Zinc-finger antiviral protein (ZAP) is a restriction factor for replication of modified vaccinia virus Ankara (MVA) in human cells
Fig 5
Effect of ZAP on MVA genome replication and gene expression.
(A) A549 and A549 ZAP-KO cells were infected in triplicate with 5 PFU/cell of MVA or MVA 51.2. After 6 h, DNA was isolated and genome copies determined by ddPCR. DNA copies from each sample are shown as dots, and the bar represents the mean value. n.s., not significant, p>0.05. (B, C) A549 and A549 ZAP-KO cells were infected in triplicate with MVA or MVA 51.2 for 8 h.

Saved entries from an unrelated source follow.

(** Whatever happens, resolving leaves the store alone and prints at most
    one line; and the record it returns is the one [find_record] finds. *)
Lemma resolve_inv settings st res st' :
  resolve_from_version settings st = (res, st') →
  only_printed st st' ∧
  ∀ vrec f, res = inr (vrec, f) →
    match vrec with
    | Some r =>
        find_record RECORD_TYPE_ACAPY_VERSION (storage st) = inr r ∧ f = sr_value r
    | None =>
        setting_from_version settings = Some f ∧
        ∃ e, find_record RECORD_TYPE_ACAPY_VERSION (storage st) = inl e
             ∧ Py.exc_class e = Py.StorageNotFoundError
    end.
Proof.
  intros Hres.
  destruct (find_record RECORD_TYPE_ACAPY_VERSION (storage st)) as [e|r] eqn:Hfind.
  - destruct (decide (Py.exc_class e = Py.StorageNotFoundError)) as [Hc|Hc].
    + destruct (setting_from_version settings) as [v|] eqn:Hset.
      * rewrite (resolve_not_found_setting _ _ _ _ Hfind Hc Hset) in Hres.
        injection Hres as <- <-. split; [split; eauto|].
        intros vrec f [= <- <-]. eauto.
      * rewrite (resolve_not_found_no_setting _ _ _ Hfind Hc Hset) in Hres.
        injection Hres as <- <-. split; [split; eauto|]. intros ? ? [=].
    + rewrite (resolve_other_error _ _ _ Hfind Hc) in Hres.
      injection Hres as <- <-. split; [split; eauto|]. intros ? ? [=].
  - destruct (resolve_found settings st r Hfind) as (st1 & Hr & Hp).
    rewrite Hr in Hres. injection Hres as <- <-. split; [done|].
    intros vrec f [= <- <-]. done.
Qed.

(** The setting ["upgrade.from_version"] is read while resolving and nowhere
    after. *)
Lemma upgrade_from_ignores_setting inst settings v vrec f :
  upgrade_from inst settings vrec f =
  upgrade_from inst (mkSettings v (setting_config settings)) vrec f.
Proof. reflexivity. Qed.

(** C8.  When the version record is in the store, its value is the version
    to upgrade from, whatever the setting ["upgrade.from_version"] says: the
    rest of the run is the one from the stored value with the setting
    removed.  When there is no version record and no such setting, [upgrade]
    raises [UpgradeError] and leaves the state as it found it: nothing was
    re-saved, no callable was called, nothing was written. *)
Theorem upgrade_from_version_resolution settings st :
  (∀ r, find_record RECORD_TYPE_ACAPY_VERSION (storage st) = inr r →
     ∃ st', resolve_from_version settings st = (inr (Some r, sr_value r), st')
            ∧ only_printed st st'
            ∧ upgrade_body CONFIG_v7_3 settings st =
              upgrade_from (VersionUpgradeConfig_init CONFIG_v7_3)
                (mkSettings None (setting_config settings)) (Some r) (sr_value r) st')
  ∧ (∀ e, find_record RECORD_TYPE_ACAPY_VERSION (storage st) = inl e →
       Py.exc_class e = Py.StorageNotFoundError →
       setting_from_version settings = None →
       upgrade settings st =
         (inl (Py.mkExc Py.UpgradeError
                 "Error during upgrade: ACA-Py version not found in storage and no --from-version specified."),
          st)).
Proof.
  split.
  - intros r Hfind.
    destruct (resolve_found settings st r Hfind) as (st' & Hr & Hp).
    exists st'. split; [done|]. split; [done|].
    unfold upgrade_body, mbind, M_bind. rewrite Hr. reflexivity.
  - intros e Hfind Hcls Hset.
    unfold upgrade, upgrade_with, try_except, upgrade_body, mbind, M_bind.
    rewrite (resolve_not_found_no_setting _ _ _ Hfind Hcls Hset). reflexivity.
Qed.

(** C9.  When the resolved version is the running one, or has no entry in
    ["upgrade.config"], [upgrade] raises [UpgradeError] in the state resolving
    left: the store is the one before the call, and nothing was re-saved or
    called. *)
Theorem upgrade_rejects_same_or_unconfigured settings st vrec f st1 :
  resolve_from_version settings st = (inr (vrec, f), st1) →
  (f = "v" +:+ version
   ∨ ∃ upgrade_configs, setting_config settings = Some upgrade_configs
                        ∧ dict_contains f upgrade_configs = false) →
  ∃ msg, upgrade settings st = (inl (Py.mkExc Py.UpgradeError msg), st1)
         ∧ only_printed st st1.
Proof.
  intros Hres Hcase.
  destruct (resolve_inv _ _ _ _ Hres) as [Hp _].
  unfold upgrade, upgrade_with, try_except, upgrade_body, mbind, M_bind.
  rewrite Hres. cbn [fst snd]. unfold upgrade_from.
  destruct (decide (f = "v" +:+ version)) as [Heq|Hne].
  - eexists. split; [reflexivity|done].
  - destruct Hcase as [?|(c & Hc & Hnot)]; [done|].
    rewrite Hc, Hnot. eexists. split; [reflexivity|done].
Qed.

End Resolve.

(** ** Relations every step of a computation keeps *)

Section Keeps.

Context `{W : World}.

Variable R : State → State → Prop.
Hypothesis R_refl : ∀ st, R st st.
Hypothesis R_trans : ∀ st1 st2 st3, R st1 st2 → R st2 st3 → R st1 st3.


Lemma keeps_ret {A} (a : A) : keeps R (mret a).
Proof. intros st. apply R_refl. Qed.

Lemma keeps_raise {A} c msg : keeps R (raise (A := A) c msg).
Proof. intros st. apply R_refl. Qed.

Lemma keeps_lift_exc {A} (r : Py.Exc + A) : keeps R (lift_exc r).
Proof. intros st. apply R_refl. Qed.

Lemma keeps_read_store {A} (f : gmap string Row → Py.Exc + A) : keeps R (read_store f).
Proof. intros st. apply R_refl. Qed.

Lemma keeps_bind {A B} (m : M A) (k : A → M B) :
  keeps R m → (∀ a, keeps R (k a)) → keeps R (m ≫= k).
Proof.
  intros Hm Hk st. unfold mbind, M_bind.
  specialize (Hm st). destruct (m st) as [[e|a] st1]; cbn in *; [done|].
  eapply R_trans; [exact Hm|apply Hk].
Qed.

Lemma keeps_try_except {A} (body : M A) matches handler :
  keeps R body → (∀ e, keeps R (handler e)) → keeps R (try_except body matches handler).
Proof.
  intros Hb Hh st. unfold try_except.
  specialize (Hb st). destruct (body st) as [[e|a] st1]; cbn in *; [|done].
  destruct (matches e); [|done].
  eapply R_trans; [exact Hb|apply Hh].
Qed.

Lemma keeps_for_each {A} (l : list A) (body : A → M unit) :
  (∀ x, x ∈ l → keeps R (body x)) → keeps R (for_each l body).
Proof.
  induction l as [|x l IH]; intros Hbody; cbn [for_each].
  - apply keeps_ret.
  - apply keeps_bind.
    + apply Hbody. left.
    + intros _. apply IH. intros y Hy. apply Hbody. by right.
Qed.

Hypothesis R_print : ∀ text, keeps R (print text).
Hypothesis R_save : ∀ record, keeps R (lift_store (save record)).
Hypothesis R_emit_save :
  ∀ c record, issubclass_BaseRecord c = true → keeps R (emit (EvSave c record)).

Lemma keeps_resolve settings : keeps R (resolve_from_version settings).
Proof.
  unfold resolve_from_version. apply keeps_try_except.
  - apply keeps_bind; [apply keeps_read_store|]. intros r.
    apply keeps_bind; [|intros; apply keeps_ret].
    destruct (setting_from_version settings); [apply R_print|apply keeps_ret].
  - intros _. destruct (setting_from_version settings);
      [apply keeps_ret|apply keeps_raise].
Qed.

Lemma keeps_resave_record_path record_path : keeps R (resave_record_path record_path).
Proof.
  unfold resave_record_path. apply keeps_bind.
  - apply keeps_try_except; [apply keeps_lift_exc|]. intros; apply keeps_raise.
  - intros c. destruct (issubclass_BaseRecord c) eqn:Hc; cbn [negb].
    + apply keeps_bind; [apply keeps_read_store|]. intros records.
      apply keeps_bind; [|intros; apply R_print].
      apply keeps_for_each. intros record _.
      apply keeps_bind; [by apply R_emit_save|]. intros _. apply R_save.
    + apply keeps_raise.
Qed.

Variable config_dict : gmap string RegistryEntry.

Hypothesis R_call :
  ∀ ver f,
    get_update_existing_func (VersionUpgradeConfig_init config_dict) ver = Some f →
    keeps R (emit (EvCall (fn_name f))) ∧ keeps R (lift_store (fn_run f)).

Lemma keeps_upgrade_step upgrade_configs upgrade_from_version from_version_config :
  keeps R (upgrade_step (VersionUpgradeConfig_init config_dict) upgrade_configs
           upgrade_from_version from_version_config).
Proof.
  unfold upgrade_step.
  destruct (dict_get from_version_config upgrade_configs) as [uc|];
    [|apply keeps_raise].
  apply keeps_bind.
  - destruct (cfg_resave_records uc); [|apply keeps_ret].
    apply keeps_for_each. intros; apply keeps_resave_record_path.
  - intros _. destruct (cfg_update_existing_records uc); [|apply keeps_ret].
    destruct (get_update_existing_func _ _) as [f|] eqn:Hf; [|apply keeps_raise].
    destruct (R_call _ _ Hf). apply keeps_bind; [done|]. by intros _.
Qed.

Lemma keeps_upgrade_steps upgrade_configs upgrade_from_version versions :
  keeps R (for_each versions
           (upgrade_step (VersionUpgradeConfig_init config_dict) upgrade_configs
              upgrade_from_version)).
Proof. apply keeps_for_each. intros; apply keeps_upgrade_step. Qed.

Hypothesis R_write : ∀ vrec to_version, keeps R (update_storage_version vrec to_version).

Lemma keeps_upgrade_from settings vrec f :
  keeps R (upgrade_from (VersionUpgradeConfig_init config_dict) settings vrec f).
Proof.
  unfold upgrade_from.
  destruct (decide _); [apply keeps_raise|].
  destruct (setting_config settings) as [c|]; [|apply keeps_raise].
  destruct (negb _); [apply keeps_raise|].
  apply keeps_bind; [apply keeps_lift_exc|]. intros versions.
  apply keeps_bind; [apply keeps_upgrade_steps|]. intros _. apply R_write.
Qed.

Lemma keeps_upgrade_with settings : keeps R (upgrade_with config_dict settings).
Proof.
  unfold upgrade_with. apply keeps_try_except; [|intros; apply keeps_raise].
  unfold upgrade_body. apply keeps_bind; [apply keeps_resolve|].
  intros [vrec f]. apply keeps_upgrade_from.
Qed.

End Keeps.

(** ** Re-saving records *)

Section Resave.

Context `{W : World}.


Lemma saves_through_records_refl st : saves_through_records st st.
Proof. intros c r Hin. by left. Qed.

Lemma saves_through_records_trans st1 st2 st3 :
  saves_through_records st1 st2 → saves_through_records st2 st3 →
  saves_through_records st1 st3.
Proof.
  intros H12 H23 c r Hin.
  destruct (H23 c r Hin) as [Hin2|?]; [|by right]. by apply H12.
Qed.

Lemma saves_lift_store {A} (op : StoreOp A) : keeps saves_through_records (lift_store op).
Proof.
  intros st c r. unfold lift_store.
  destruct (op (storage st)) as [res s']. cbn. by left.
Qed.

Lemma saves_emit e :
  (∀ c record, e = EvSave c record → issubclass_BaseRecord c = true) →
  keeps saves_through_records (emit e).
Proof.
  intros He st c r. cbn. rewrite elem_of_app, list_elem_of_singleton.
  intros [Hin|Heq]; [by left|]. right. by eapply He.
Qed.

Lemma saves_upgrade_with config_dict settings :
  keeps saves_through_records (upgrade_with config_dict settings).
Proof.
  apply keeps_upgrade_with.
  - apply saves_through_records_refl.
  - apply saves_through_records_trans.
  - intros text. apply saves_emit. intros ? ? [=].
  - intros record. apply saves_lift_store.
  - intros c record Hc. apply saves_emit. by intros ? ? [= <- <-].
  - intros ver f _. split; [|apply saves_lift_store].
    apply saves_emit. intros ? ? [=].
  - intros [r|] to_version; apply saves_lift_store.
Qed.

(** A loop that returns has returned from every round. *)
Lemma for_each_returns {A} (l : list A) (body : A → M unit) st st' :
  for_each l body st = (inr (), st') →
  ∀ x, x ∈ l → ∃ st0 st1, body x st0 = (inr (), st1).
Proof.
  revert st. induction l as [|y l IH]; intros st Hrun x Hx.
  - by apply elem_of_nil in Hx.
  - cbn [for_each] in Hrun. unfold mbind, M_bind in Hrun.
    destruct (body y st) as [[e|[]] st1] eqn:Hy; [done|].
    apply elem_of_cons in Hx as [->|Hx]; [eauto|]. by eapply IH.
Qed.

Lemma resave_record_path_unloadable record_path st e :
  load_class record_path = inl e →
  ∃ e', resave_record_path record_path st = (inl e', st)
        ∧ (Py.exc_class e = Py.ClassNotFoundError →
           e' = Py.mkExc Py.UpgradeError ("Unknown Record type " +:+ record_path)).
Proof.
  intros Hload.
  unfold resave_record_path, mbind, M_bind, try_except, lift_exc, isinstance.
  rewrite Hload. case_bool_decide as Hc.
  - eexists; split; [reflexivity|done].
  - eexists; split; [reflexivity|done].
Qed.
(** Everything the server reacts to, stamped with the time it is handled at. *)
Inductive Input :=
| OnConnection (now : Z) (sid : string) (user : option User) (addr : string)
| OnJoinEvent (now : Z) (sid : string) (data : JoinData)
| OnCursorMove (now : Z) (sid : string) (data : PointerData) (rnd : Q)
| OnCursorClick (now : Z) (sid : string) (data : PointerData)
| OnPageScroll (now : Z) (sid : string) (page : string) (depth : Q) (eventId : option string)
| OnPageVisit (now : Z) (sid : string) (page : string) (timeSpent : option Z) (eventId : option string)
| OnCursorHover (now : Z) (sid : string) (x y : Q) (dur : Z) (page : string) (eventId : option string)
| OnDisconnect (now : Z) (sid : string)
| OnCleanup (now : Z)
| OnPostSession (now : Z) (user : option User) (ip : string) (b : SessionBody).

Definition step (i : Input) (st : State) : State * list Emission :=
  match i with
  | OnConnection now sid user addr => (connection now sid user addr st, [])
  | OnJoinEvent now sid data => join_event now sid data st
  | OnCursorMove now sid data rnd => cursor_move now sid data rnd st
  | OnCursorClick now sid data => cursor_click_handler now sid data st
  | OnPageScroll now sid page depth e => page_scroll now sid page depth e st
  | OnPageVisit now sid page t e => page_visit now sid page t e st
  | OnCursorHover now sid x y dur page e => cursor_hover now sid x y dur page e st
  | OnDisconnect now sid => disconnect now sid st
  | OnCleanup now => cleanup now st
  | OnPostSession now user ip b =>
    (set_db (snd (createOrUpdateSession now user ip b (db st))) st, [])
  end.
Lemma match_from_complete prev p tok q :
  boundary (prev_char prev p) = true ->
  forallb word_or_dash (list_ascii_of_string tok) = true -> quote_suffix q ->
  match_from prev (p ++ "data" ++ tok ++ q) <> None.
Proof.
  revert prev; induction p as [|c p IH]; intros prev Hb Ht Hq.
  - cbn [append match_from].
    unfold match_here; cbn [prev_char last_char] in Hb; rewrite Hb.
    cbn [strip_data Ascii.eqb]. cbn -[rest_match].
    rewrite (rest_match_complete _ _ Ht Hq); discriminate.
  - cbn [append match_from].
    destruct (match_here prev _); [discriminate|].
    apply IH; [rewrite <- (prev_char_cons prev); exact Hb|exact Ht|exact Hq].
Qed.

(** The form of the claim: [data] followed by letters, digits or
    hyphens only. *)
Definition letter_digit_hyphen (c : ascii) : bool :=
  let n := Ascii.nat_of_ascii c in
  (Nat.leb 48 n && Nat.leb n 57) || (Nat.leb 65 n && Nat.leb n 90)
  || (Nat.leb 97 n && Nat.leb n 122) || is_dash c.

Definition claim_prefix_form (s : string) : Prop :=
  exists p tok q,
    s = p ++ "data" ++ tok ++ q /\ boundary (last_char p) = true /\
    forallb letter_digit_hyphen (list_ascii_of_string tok) = true /\ quote_suffix q.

RNA was extracted, poly(A) selected, and cDNA prepared. Copy numbers of I1 and A3 transcripts per μg of RNA were determined with specific primers using ddPCR and shown as dots; the bar represents the mean value. (D, E) A549+C12 and A549 ZAP-KO+C12 cells were infected in triplicate as in above panels and RNA read counts at 8 and 19 h determined by RNAseq. Abundances of individual viral RNAs were plotted after normalization to total read counts in each sample. (F) Ratios of individual MVA mRNAs from A549 ZAP-KO+C12 cells/A549+C12 cells at 8 h after infection and CpG densities of individual mRNAs were plotted. (G) Expression and processing of viral proteins. A549, A549 ZAP-KO cells stably transfected with C12 or an empty vector (vec) were mock infected or infected with MVA at 5 PFU/cell. Total proteins were collected after 8 or 24 h and resolved by SDS-PAGE. Viral early I3, intermediate/late A3 virion core and A17 virion membrane proteins and GAPDH loading control were resolved by SDS-PAGE and detected by probing Western blots with specific antibodies. (H) Abundances of individual viral proteins from A549 and A549 ZAP-KO cells infected with MVA or MVA 51.2 for 18 h determined by TMT mass spectrometry.